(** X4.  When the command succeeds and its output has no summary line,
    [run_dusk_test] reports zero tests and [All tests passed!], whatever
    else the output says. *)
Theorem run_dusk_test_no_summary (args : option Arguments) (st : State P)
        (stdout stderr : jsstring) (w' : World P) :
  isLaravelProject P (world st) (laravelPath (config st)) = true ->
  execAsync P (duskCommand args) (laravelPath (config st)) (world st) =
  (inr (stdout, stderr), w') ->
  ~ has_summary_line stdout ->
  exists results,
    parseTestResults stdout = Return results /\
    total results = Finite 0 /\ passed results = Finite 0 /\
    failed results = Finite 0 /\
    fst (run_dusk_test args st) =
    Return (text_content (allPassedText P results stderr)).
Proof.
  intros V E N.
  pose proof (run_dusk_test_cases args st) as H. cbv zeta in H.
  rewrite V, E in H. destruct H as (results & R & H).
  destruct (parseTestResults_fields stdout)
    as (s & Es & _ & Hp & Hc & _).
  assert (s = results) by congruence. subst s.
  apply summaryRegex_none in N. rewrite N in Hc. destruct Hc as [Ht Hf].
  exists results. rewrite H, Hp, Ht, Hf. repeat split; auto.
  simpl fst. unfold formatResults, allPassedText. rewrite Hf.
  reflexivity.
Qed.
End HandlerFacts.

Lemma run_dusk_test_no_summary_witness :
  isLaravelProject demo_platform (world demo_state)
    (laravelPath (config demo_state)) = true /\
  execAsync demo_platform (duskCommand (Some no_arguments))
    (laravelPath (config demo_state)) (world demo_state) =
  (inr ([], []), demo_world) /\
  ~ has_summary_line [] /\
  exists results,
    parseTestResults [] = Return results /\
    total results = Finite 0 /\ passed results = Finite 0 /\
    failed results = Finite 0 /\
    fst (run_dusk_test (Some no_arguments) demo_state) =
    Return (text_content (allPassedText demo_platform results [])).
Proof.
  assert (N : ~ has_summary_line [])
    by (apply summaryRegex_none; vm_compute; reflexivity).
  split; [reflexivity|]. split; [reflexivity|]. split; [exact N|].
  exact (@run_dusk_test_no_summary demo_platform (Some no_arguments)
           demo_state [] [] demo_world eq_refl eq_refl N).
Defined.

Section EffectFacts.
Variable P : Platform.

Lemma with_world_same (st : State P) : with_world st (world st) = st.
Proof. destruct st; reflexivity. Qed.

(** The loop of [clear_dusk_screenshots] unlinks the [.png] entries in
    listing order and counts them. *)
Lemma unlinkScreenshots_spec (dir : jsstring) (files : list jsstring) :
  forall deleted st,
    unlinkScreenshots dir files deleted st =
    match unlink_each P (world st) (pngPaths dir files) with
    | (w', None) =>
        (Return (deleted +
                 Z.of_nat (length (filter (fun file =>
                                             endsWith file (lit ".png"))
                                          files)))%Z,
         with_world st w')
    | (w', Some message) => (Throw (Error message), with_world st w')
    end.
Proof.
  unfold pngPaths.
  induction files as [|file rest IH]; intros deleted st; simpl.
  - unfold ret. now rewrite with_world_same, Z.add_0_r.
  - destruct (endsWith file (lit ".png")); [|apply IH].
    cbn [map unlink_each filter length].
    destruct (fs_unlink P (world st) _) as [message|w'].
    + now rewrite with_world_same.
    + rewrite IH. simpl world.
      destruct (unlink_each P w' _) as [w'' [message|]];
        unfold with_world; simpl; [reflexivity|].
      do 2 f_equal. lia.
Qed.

▸ **WHAT YOU HAVE TO DO**: Within the material above, transcribe exactly the lines that run from the line holding "fst (run_dusk_test (Some" through the line holding "exact (@run_dusk_test_no_summary demo_platform".

▸ **OUTPUT FOR THIS TASK**:
    fst (run_dusk_test (Some no_arguments) demo_state) =
    Return (text_content (allPassedText demo_platform results [])).
Proof.
  assert (N : ~ has_summary_line [])
    by (apply summaryRegex_none; vm_compute; reflexivity).
  split; [reflexivity|]. split; [reflexivity|]. split; [exact N|].
  exact (@run_dusk_test_no_summary demo_platform (Some no_arguments)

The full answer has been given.